As anyone who has been hurt in the past I started to put a wall up, and with each passing year I feel like its getting taller and taller. There have been a few who have knocked down a few bricks here and there but no one who's even comes close to bulldozing it down. I don't want to settle for less than I deserve but at this point I don't even give anyone a chance to prove themself; at the first sight of trouble I'm out of there quicker than Carl Lewis in the '92 Olympics! It's not that I think I'm too good for any of them, its just that I don't want to waste either of our time if its just not going to work in the end. But of course that's pretty bold of me to think I know so much about someone after not knowing them for very long.

Overall I am hoping this home and my move up to the Bay is a fresh start for me, with a chance to settle down for once in my life and build my own little place in the world. And maybe, just maybe I will find someone who fits me enough to make it our place in the world.

Saturday, May 30, 2009

Things I'll Miss About St. Louis

So it's t-minus one month untill I move from St. Louis back to California, and I am so incredibly happy to be moving home. When I moved here I never thought I would stay past a few years, I always new that I would make my permanent place in the world back in California. But I never thought that I would make such a great life for myself in St. Louis. It's not that I regret my decision to move back, or even that I am rethinking it; but there are so many things that I will miss about this place.

Today while at dinner with my family I saw this group of four women in their late 50's early 60's. They all had leis on and one had a ballon that said "Happy Birthday". As we walked by them I turned to my sister and said, "I hope I have that when I'm old". She said, with no pause, "you have that here, now but you are leaving them" and then she laughed. I realized that I do, and it made me sad. I have a great group of friends here and I can't remember the last time I had that. I've always had one or two best friends but never a solid group. So in honor of them I am making my "What I will miss about St. Louis" list!

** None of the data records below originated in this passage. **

(** * opencl_matrix_add.cpp: element-wise vector addition offloaded with OpenCL

    A shallow embedding of [src/opencl_matrix_add.cpp].  The host program is
    a straight line of calls into libc and the OpenCL runtime; what those
    calls answer (statuses, allocation results, the pseudo-random generator)
    is collected in an environment [Env], and the program is written in a
    small state-and-exit monad over the process state [State]. *)

From Stdlib Require Import ZArith Lia Ascii String.
From stdpp Require Import base list gmap strings pretty.

Open Scope Z_scope.

(** ** Machine integers *)

Module Int.
(** [int] is 32 bits wide and signed, [size_t] 64 bits wide and unsigned. *)
Definition wrap_int (z : Z) : Z := (z + 2 ^ 31) mod 2 ^ 32 - 2 ^ 31.
Definition wrap_size (z : Z) : Z := z mod 2 ^ 64.
Definition sizeof_int : Z := 4.

(** [n * sizeof(int)] with [n : int]: the operand is converted to [size_t]
    and the product taken modulo 2^64. *)
Definition size_bytes (n : Z) : Z := wrap_size (wrap_size n * sizeof_int).
End Int.
Export Int.

(** ** Constants of <CL/cl.h> and of the program *)

Definition CL_SUCCESS : Z := 0.
Definition CL_DEVICE_NOT_FOUND : Z := -1.
Definition CL_DEVICE_TYPE_CPU : Z := 2.
Definition CL_DEVICE_TYPE_GPU : Z := 4.
(** * The armor set optimizer of the loadout builder

    A shallow embedding of [process], [insertIntoSetTracker],
    [compareByStatOrder], [getStatValuesWithMWProcess] and [flattenSets]
    (the module of the loadout builder that processes armor sets), with the
    properties of the search that the specification states.

    Modelling conventions.
    - JavaScript numbers that hold stats, tiers, hashes and counts are
      integers of [Z].
    - A JavaScript exception ([TypeError] on a property read of [undefined])
      is the result [TypeError]; the [while] loop of the combination cap is
      run with fuel, and running out of it is the result [OutOfFuel].
    - Arrays are lists; an in-place update of an array is the new list that
      the function hands back.
    - A value that is only tested for truthiness keeps the shape that
      decides it: an optional string for [equippingLabel], an optional
      number or object for [energy], an optional object for [sockets].
    - What the imported modules provide ([statHashes], [TOTAL_STAT_HASH],
      [getPower], [canTakeSlotIndependantMods], [generateModPermutations],
      the plug-category tables, the energy-meter category style) is a
      field of the record [Imports]. *)

From Stdlib Require Import ZArith List String Bool Lia Permutation.
From Stdlib Require Import DecimalString Relations.
Import ListNotations.

Local Open Scope Z_scope.
Local Open Scope list_scope.

(** ** Results of fallible code *)

Inductive Result (A : Type) : Type :=
| Ok (a : A)
| TypeError
| OutOfFuel.

Arguments Ok {A} a.
Arguments TypeError {A}.
Arguments OutOfFuel {A}.

Definition bind {A B : Type} (r : Result A) (k : A -> Result B) : Result B :=
  match r with
  | Ok a => k a
  | TypeError => TypeError
  | OutOfFuel => OutOfFuel
  end.

Notation "x <- r ;; k" := (bind r (fun x => k))
  (at level 61, r at next level, right associativity).

(** A [for ... of] loop whose body may throw. *)
Fixpoint forOf {A S : Type} (body : A -> S -> Result S) (l : list A) (s : S)
  : Result S :=
  match l with
  | [] => Ok s
  | a :: l' => s' <- body a s ;; forOf body l' s'
  end.

(** ** Data model *)

Inductive StatTypes : Type :=
| Mobility | Resilience | Recovery | Discipline | Intellect | Strength.

(** An object with one field per stat type, [{ [stat in StatTypes]: A }]. *)
Record StatMap (A : Type) : Type := mkStatMap {
  sMobility : A;
  sResilience : A;
  sRecovery : A;
  sDiscipline : A;
  sIntellect : A;
  sStrength : A
}.

Arguments mkStatMap {A}.
Arguments sMobility {A}.
Arguments sResilience {A}.
Arguments sRecovery {A}.
Arguments sDiscipline {A}.
Arguments sIntellect {A}.
Arguments sStrength {A}.

Definition getStat {A : Type} (m : StatMap A) (k : StatTypes) : A :=
  match k with
  | Mobility => sMobility m
  | Resilience => sResilience m
  | Recovery => sRecovery m
  | Discipline => sDiscipline m
  | Intellect => sIntellect m
  | Strength => sStrength m
  end.

Definition setStat {A : Type} (m : StatMap A) (k : StatTypes) (v : A)
  : StatMap A :=
  match k with
  | Mobility => mkStatMap v (sResilience m) (sRecovery m) (sDiscipline m) (sIntellect m) (sStrength m)
  | Resilience => mkStatMap (sMobility m) v (sRecovery m) (sDiscipline m) (sIntellect m) (sStrength m)
  | Recovery => mkStatMap (sMobility m) (sResilience m) v (sDiscipline m) (sIntellect m) (sStrength m)
  | Discipline => mkStatMap (sMobility m) (sResilience m) (sRecovery m) v (sIntellect m) (sStrength m)
  | Intellect => mkStatMap (sMobility m) (sResilience m) (sRecovery m) (sDiscipline m) v (sStrength m)
  | Strength => mkStatMap (sMobility m) (sResilience m) (sRecovery m) (sDiscipline m) (sIntellect m) v
  end.

Record MinMax : Type := mkMinMax { mmMin : Z; mmMax : Z }.

Record MinMaxIgnored : Type := mkMinMaxIgnored {
  min : Z;
  max : Z;
  ignored : bool
}.

(** [plug.stats] is an optional object from stat hash to bonus; a hash it
    does not hold reads as [undefined], here [None]. *)
Record ProcessPlug : Type := mkPlug {
  plugItemHash : Z;
  plugStats : option (Z -> option Z)
}.

Record ProcessSocket : Type := mkSocket { plug : option ProcessPlug }.

Record ProcessSocketCategory : Type := mkCategory {
  categoryStyle : Z;
  categorySockets : list ProcessSocket
}.

Record ProcessSockets : Type := mkSockets {
  sockets : list ProcessSocket;
  categories : list ProcessSocketCategory
}.

(** [item.energy], when it is not [null] or [undefined]. The code only
    tests it for truthiness, and its comment says that it can have the
    value 0. Both shapes that fit are kept: a number, falsy when it is 0,
    and an object that carries the number, truthy whatever it carries. *)
Inductive Energy : Type :=
| EnergyNumber (n : Z)
| EnergyObject (val : Z).

Definition energyValue (e : Energy) : Z :=
  match e with
  | EnergyNumber n => n
  | EnergyObject v => v
  end.

(** Modelled from the spec: the declaration of [ProcessItem] (./types) is
    not among the sources; an armor item has an
    identifier, an exclusivity label, a power, base stats, optional socket
    data and an optional energy indicator, and these are the fields that
    the code reads. [baseStats] has the type
    [{ [statHash: number]: number }]: every read of it yields a number, so
    it is a total function here. *)
Record ProcessItem : Type := mkItem {
  id : string;
  equippingLabel : option string;
  basePower : Z;
  baseStats : Z -> Z;
  itemSockets : option ProcessSockets;
  energy : option Energy
}.

Record IntermediateProcessArmorSet : Type := mkIntermediate {
  armor : list ProcessItem;
  stats : StatMap Z
}.

Record ProcessArmorSet : Type := mkArmorSet {
  armorIds : list string;
  setStats : StatMap Z
}.

(** Truthiness of the values the code tests. *)
Definition truthyString (s : option string) : bool :=
  match s with
  | Some EmptyString => false
  | Some _ => true
  | None => false
  end.

Definition truthyEnergy (e : option Energy) : bool :=
  match e with
  | Some (EnergyNumber n) => negb (n =? 0)
  | Some (EnergyObject _) => true
  | None => false
  end.

(** [obj[k] = v] on an object indexed by stat hash. *)
Definition setHash (f : Z -> Z) (k v : Z) : Z -> Z :=
  fun h => if h =? k then v else f h.

(** ** What the module imports

    [ProcessMod] and [ModPermutations] are the types of a locked mod and of
    what [generateModPermutations] returns; the optimizer only passes their
    values on. *)

Record Imports : Type := mkImports {
  (** [statHashes], the stat hash of each stat type *)
  statHashes : StatTypes -> Z;
  (** [TOTAL_STAT_HASH] *)
  TOTAL_STAT_HASH : Z;
  (** [DestinySocketCategoryStyle.EnergyMeter] *)
  EnergyMeter : Z;
  (** [getPower] of ../utils *)
  getPower : list ProcessItem -> Z;
  (** [armor2PlugCategoryHashesByName.general] *)
  generalPlugCategoryHash : Z;
  raidPlugCategoryHashes : list Z;
  knownModPlugCategoryHashes : list Z;
  ProcessMod : Type;
  ModPermutations : Type;
  generateModPermutations : list ProcessMod -> ModPermutations;
  canTakeSlotIndependantMods :
    ModPermutations -> ModPermutations -> ModPermutations ->
    list ProcessItem -> bool
}.

Section Optimizer.

Variable E : Imports.

(** ** The stat resolver *)

(** [for (const statHash of orderedStatValues) baseStats[statHash] += 2] *)
Definition addFlatMasterwork (orderedStatValues : list Z) (bs : Z -> Z)
  : Z -> Z :=
  fold_left (fun b statHash => setHash b statHash (b statHash + 2))
            orderedStatValues bs.

(** The hashes plugged into the sockets of the energy-meter category:
    [sockets.map(s => s.plug?.plugItemHash ?? NaN).filter(v => !isNaN(v))],
    and [[]] when there is no such category. *)
Definition masterworkSocketHashesOf (s : ProcessSockets) : list Z :=
  match find (fun c => categoryStyle c =? EnergyMeter E) (categories s) with
  | Some c =>
      flat_map (fun so => match plug so with
                          | Some p => [plugItemHash p]
                          | None => []
                          end) (categorySockets c)
  | None => []
  end.

(** The body of the loop over [item.sockets.sockets]. *)
Definition addPlugStats (masterworkSocketHashes orderedStatValues : list Z)
  (bs : Z -> Z) (so : ProcessSocket) : Z -> Z :=
  match plug so with
  | Some p =>
      match plugStats p with
      | Some pstats =>
          if existsb (Z.eqb (plugItemHash p)) masterworkSocketHashes then
            fold_left (fun b statHash =>
                         match pstats statHash with
                         | Some v => if v =? 0 then b
                                     else setHash b statHash (b statHash + v)
                         | None => b
                         end) orderedStatValues bs
          else bs
      | None => bs
      end
  | None => bs
  end.

Definition addMasterworkPlugs (s : ProcessSockets)
  (orderedStatValues : list Z) (bs : Z -> Z) : Z -> Z :=
  let masterworkSocketHashes := masterworkSocketHashesOf s in
  match masterworkSocketHashes with
  | [] => bs
  | _ :: _ =>
      fold_left (addPlugStats masterworkSocketHashes orderedStatValues)
                (sockets s) bs
  end.

Definition getStatValuesWithMWProcess (item : ProcessItem)
  (assumeMasterwork : bool) (orderedStatValues : list Z) : list Z :=
  let baseStats0 := baseStats item in
  let baseStats1 :=
    match itemSockets item with
    | Some s =>
        if truthyEnergy (energy item) then
          if assumeMasterwork || truthyEnergy (energy item) then
            addFlatMasterwork orderedStatValues baseStats0
          else
            addMasterworkPlugs s orderedStatValues baseStats0
        else baseStats0
    | None => baseStats0
    end in
  map (fun statHash => Z.max (baseStats1 statHash) 0) orderedStatValues.

(** The resolver as the specification words it: an item with socket data
    and a defined energy capacity gets the flat bonus when masterwork is
    assumed or the capacity is non-zero, and the bonuses of its
    energy-meter plugs otherwise. *)
Definition getStatValuesWithMW_spec (item : ProcessItem)
  (assumeMasterwork : bool) (orderedStatValues : list Z) : list Z :=
  let baseStats0 := baseStats item in
  let baseStats1 :=
    match itemSockets item, energy item with
    | Some s, Some e =>
        if assumeMasterwork || negb (energyValue e =? 0) then
          addFlatMasterwork orderedStatValues baseStats0
        else
          addMasterworkPlugs s orderedStatValues baseStats0
    | _, _ => baseStats0
    end in
  map (fun statHash => Z.max (baseStats1 statHash) 0) orderedStatValues.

1) My friends (Especially Jenn and Steph, you guys are my Samantha and Charolette!)
2) Low rent: I only pay $550 for my HUGE 1 bedroom
3) My job: I love where I work no matter how frustrating it is
4) Quick Trip: The world's BEST gas station, with crushed ice and about 20 different sodas
5) Bao mi Sao: The best spring rolls I have ever had!
6) Kickball in Tower Grove Park: At least I have found a league to join in San Fran
7) Emily's skills: The best hairdresser I have ever had, my hair will not look as good without her!
8) STL Police: They are too busy catching rapists and murders to ever give tickets
9) Architecture: Everything here is made out of brick, its beautiful
10) Snow: Not ice but snow, it just makes it feel more like winter
11) Irish pubs: Never been somewhere outside of the UK that has so many
12) Parks: STL has some of the most beautiful parks in the country
13) Mardi Gras: Second biggest in the country
14) Hoosiers: For the rest of you that's white trash, there is so many here to make fun of!
15) City Diner: Open 24 hours and great after a drunken night
16) Hartford Cafe: A block away, great coffee, local musicians, welcoming staff
17) Vintage Habardash: Always has the cutest vintage accessories
18) Have I said my friends... because that is what I will miss the most!

I am still so incredibly excited to move and be close to my family and all my Cali friends I was so sad to leave two years ago; but I am now realizing that the place I use to make so much fun of is really not such a bad place to live. I'll miss you STL, but Cali I'm coming home!

Wednesday, May 6, 2009

A life list???

So I am attempting this blog thing, even though I'm not quit sure if anyone cares too much about what I have to say. But why the hell not? If people find some kind of interest in reading the day to day ramblings of a sligthly nuerotic and confused twenty-something then great, if not then maybe one day you will smarten up and understand the correlation between my wisdom and that of Gandhi!

So my first online task is to develop a list of things I want to do before I die. I know it sounds cliche but after seeing the passing of my grandma this week I have a new found disregard for my fears of "what if" or "i'm not sure". Well fuck "what if" and "i'm not sure"! What have they ever gotten me except for a bunch of regrets and lost opportunities. I've decided to do this blog as a journal to creating and fufilling my life list. So let me know if you have any suggestions, any suggestions would be appreciated!